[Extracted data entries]
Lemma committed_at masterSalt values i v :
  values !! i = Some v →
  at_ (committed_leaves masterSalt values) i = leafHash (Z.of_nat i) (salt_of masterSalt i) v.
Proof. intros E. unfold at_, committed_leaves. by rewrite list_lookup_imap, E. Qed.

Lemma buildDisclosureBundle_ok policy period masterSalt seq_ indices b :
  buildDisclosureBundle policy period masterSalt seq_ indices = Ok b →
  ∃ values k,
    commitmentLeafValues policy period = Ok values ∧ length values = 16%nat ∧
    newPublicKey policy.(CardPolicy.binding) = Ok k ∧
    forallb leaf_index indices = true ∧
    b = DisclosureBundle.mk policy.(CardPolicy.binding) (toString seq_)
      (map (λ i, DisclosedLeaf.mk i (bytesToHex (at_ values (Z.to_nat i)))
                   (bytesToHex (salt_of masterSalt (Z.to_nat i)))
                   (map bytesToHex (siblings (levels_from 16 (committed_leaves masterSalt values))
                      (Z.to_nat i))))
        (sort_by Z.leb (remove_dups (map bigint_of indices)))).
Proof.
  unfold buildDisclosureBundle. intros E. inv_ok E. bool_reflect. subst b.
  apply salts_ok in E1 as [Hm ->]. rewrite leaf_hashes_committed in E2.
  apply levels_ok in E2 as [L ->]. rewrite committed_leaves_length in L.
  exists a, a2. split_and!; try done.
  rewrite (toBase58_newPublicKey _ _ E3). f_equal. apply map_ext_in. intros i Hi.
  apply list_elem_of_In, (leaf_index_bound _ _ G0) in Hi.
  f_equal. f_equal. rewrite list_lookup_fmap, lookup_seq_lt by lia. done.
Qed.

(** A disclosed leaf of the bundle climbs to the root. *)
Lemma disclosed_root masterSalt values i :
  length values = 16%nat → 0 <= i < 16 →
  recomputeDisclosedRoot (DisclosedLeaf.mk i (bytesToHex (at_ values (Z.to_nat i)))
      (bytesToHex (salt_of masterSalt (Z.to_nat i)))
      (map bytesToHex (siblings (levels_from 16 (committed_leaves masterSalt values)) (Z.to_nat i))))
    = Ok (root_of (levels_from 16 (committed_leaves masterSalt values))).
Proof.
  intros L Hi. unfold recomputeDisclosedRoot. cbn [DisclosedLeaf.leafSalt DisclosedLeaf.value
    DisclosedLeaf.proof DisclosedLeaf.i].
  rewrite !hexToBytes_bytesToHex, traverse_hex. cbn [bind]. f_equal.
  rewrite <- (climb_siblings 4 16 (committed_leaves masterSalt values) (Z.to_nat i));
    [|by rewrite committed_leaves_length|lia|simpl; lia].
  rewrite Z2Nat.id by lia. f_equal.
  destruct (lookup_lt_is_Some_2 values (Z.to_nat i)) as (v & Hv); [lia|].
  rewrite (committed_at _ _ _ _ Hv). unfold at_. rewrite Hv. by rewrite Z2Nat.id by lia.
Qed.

* * *

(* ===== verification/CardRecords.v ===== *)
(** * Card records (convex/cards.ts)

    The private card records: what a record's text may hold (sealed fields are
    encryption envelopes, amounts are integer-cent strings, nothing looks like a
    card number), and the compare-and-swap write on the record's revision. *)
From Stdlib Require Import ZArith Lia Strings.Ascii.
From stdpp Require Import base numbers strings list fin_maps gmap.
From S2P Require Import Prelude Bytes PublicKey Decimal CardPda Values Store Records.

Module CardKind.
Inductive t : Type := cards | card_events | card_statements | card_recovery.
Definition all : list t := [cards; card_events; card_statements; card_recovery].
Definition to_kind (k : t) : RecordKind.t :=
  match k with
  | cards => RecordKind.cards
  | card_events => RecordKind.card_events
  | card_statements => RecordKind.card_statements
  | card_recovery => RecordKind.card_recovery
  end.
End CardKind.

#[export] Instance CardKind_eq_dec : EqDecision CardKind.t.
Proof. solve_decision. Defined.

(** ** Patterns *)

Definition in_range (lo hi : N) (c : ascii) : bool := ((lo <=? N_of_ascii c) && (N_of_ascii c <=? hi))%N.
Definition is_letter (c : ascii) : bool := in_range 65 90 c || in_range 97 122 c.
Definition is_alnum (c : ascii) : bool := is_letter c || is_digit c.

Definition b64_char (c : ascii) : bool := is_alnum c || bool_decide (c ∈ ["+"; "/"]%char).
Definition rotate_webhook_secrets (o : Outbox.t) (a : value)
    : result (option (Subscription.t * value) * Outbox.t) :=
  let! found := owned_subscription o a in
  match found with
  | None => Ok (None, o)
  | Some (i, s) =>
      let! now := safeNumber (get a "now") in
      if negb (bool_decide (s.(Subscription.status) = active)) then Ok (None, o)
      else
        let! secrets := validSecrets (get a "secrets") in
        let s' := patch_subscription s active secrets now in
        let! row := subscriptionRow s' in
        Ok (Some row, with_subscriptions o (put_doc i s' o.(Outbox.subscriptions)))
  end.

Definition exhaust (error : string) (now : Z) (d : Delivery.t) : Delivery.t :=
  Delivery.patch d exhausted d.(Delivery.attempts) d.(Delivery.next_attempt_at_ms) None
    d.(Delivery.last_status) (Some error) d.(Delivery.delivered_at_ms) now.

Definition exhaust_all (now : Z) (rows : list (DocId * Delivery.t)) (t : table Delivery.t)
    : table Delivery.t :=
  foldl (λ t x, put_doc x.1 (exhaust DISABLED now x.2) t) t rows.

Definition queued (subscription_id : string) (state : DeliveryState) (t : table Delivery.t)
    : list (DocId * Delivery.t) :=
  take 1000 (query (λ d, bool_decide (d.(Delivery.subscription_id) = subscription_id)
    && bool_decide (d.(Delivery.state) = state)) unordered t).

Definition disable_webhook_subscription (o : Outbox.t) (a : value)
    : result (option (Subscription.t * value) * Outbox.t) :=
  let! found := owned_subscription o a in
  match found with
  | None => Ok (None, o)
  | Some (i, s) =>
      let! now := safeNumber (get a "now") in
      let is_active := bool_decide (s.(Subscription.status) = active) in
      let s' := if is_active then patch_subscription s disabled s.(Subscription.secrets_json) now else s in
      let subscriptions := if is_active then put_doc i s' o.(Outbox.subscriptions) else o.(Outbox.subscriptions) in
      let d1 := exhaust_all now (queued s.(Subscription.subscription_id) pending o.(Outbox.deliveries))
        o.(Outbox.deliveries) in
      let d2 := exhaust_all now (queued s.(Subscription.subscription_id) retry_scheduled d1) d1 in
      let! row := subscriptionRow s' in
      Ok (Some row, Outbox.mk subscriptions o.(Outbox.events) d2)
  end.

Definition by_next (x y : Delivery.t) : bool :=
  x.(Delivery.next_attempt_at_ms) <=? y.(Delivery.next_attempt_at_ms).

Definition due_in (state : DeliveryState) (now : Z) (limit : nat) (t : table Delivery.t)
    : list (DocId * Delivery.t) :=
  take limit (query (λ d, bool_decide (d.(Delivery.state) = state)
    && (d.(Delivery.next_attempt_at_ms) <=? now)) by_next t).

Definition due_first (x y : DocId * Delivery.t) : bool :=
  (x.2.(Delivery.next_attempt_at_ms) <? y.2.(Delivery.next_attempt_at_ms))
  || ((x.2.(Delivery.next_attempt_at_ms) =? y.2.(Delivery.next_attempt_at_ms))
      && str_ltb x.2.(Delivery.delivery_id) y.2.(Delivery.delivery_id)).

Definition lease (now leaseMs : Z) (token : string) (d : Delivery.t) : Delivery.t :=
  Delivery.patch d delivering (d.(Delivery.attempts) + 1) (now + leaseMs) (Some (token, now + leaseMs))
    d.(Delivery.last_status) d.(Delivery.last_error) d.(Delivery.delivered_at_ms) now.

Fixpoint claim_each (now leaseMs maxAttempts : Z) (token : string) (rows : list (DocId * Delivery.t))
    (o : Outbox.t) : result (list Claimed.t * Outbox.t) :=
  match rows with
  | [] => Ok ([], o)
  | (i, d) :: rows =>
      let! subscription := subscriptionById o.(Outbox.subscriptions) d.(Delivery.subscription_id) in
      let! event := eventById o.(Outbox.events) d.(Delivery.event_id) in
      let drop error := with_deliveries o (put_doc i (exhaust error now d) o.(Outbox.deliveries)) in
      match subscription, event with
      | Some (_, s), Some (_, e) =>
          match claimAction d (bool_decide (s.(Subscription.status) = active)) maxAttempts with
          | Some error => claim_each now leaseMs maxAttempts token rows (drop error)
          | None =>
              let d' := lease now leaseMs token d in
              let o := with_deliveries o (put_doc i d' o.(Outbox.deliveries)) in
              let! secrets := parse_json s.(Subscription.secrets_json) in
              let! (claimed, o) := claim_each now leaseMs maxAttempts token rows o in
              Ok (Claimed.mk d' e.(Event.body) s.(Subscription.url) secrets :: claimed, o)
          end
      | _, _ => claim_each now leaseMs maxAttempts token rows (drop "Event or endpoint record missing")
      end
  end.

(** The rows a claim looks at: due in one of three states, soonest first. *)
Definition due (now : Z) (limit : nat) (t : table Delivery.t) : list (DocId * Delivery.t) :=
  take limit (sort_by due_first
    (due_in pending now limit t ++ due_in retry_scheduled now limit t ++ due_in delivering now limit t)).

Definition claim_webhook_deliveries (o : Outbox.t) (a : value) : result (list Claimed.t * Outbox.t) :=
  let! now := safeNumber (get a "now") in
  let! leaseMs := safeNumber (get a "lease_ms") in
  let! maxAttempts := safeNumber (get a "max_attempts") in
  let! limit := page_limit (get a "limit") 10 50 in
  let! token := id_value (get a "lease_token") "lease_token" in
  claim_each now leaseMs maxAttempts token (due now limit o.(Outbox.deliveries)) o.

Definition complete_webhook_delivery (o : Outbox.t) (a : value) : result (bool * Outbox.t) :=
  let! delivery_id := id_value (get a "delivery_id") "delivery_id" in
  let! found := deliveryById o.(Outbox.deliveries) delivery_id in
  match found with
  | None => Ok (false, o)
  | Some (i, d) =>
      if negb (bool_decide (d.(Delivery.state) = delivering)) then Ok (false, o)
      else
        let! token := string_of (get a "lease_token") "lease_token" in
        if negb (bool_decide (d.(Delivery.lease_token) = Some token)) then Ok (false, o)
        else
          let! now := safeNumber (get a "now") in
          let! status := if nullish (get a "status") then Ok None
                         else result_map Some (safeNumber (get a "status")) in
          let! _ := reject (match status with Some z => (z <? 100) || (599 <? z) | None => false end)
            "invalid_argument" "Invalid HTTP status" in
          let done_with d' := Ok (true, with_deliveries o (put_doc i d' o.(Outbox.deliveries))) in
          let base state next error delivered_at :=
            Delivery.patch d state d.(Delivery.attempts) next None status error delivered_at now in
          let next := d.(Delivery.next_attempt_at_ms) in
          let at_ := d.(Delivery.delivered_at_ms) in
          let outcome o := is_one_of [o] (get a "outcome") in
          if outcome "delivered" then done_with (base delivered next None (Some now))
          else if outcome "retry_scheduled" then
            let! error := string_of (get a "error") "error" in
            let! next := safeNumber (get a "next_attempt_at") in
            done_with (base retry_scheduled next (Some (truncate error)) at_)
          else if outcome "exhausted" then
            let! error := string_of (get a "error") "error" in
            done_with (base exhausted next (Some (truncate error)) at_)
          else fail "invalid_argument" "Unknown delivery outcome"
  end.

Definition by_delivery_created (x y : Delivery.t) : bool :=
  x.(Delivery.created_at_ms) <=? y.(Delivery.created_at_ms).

What to do =
Across the records, count the lines holding the string "query". Give the number and stop.

Response to this task =
2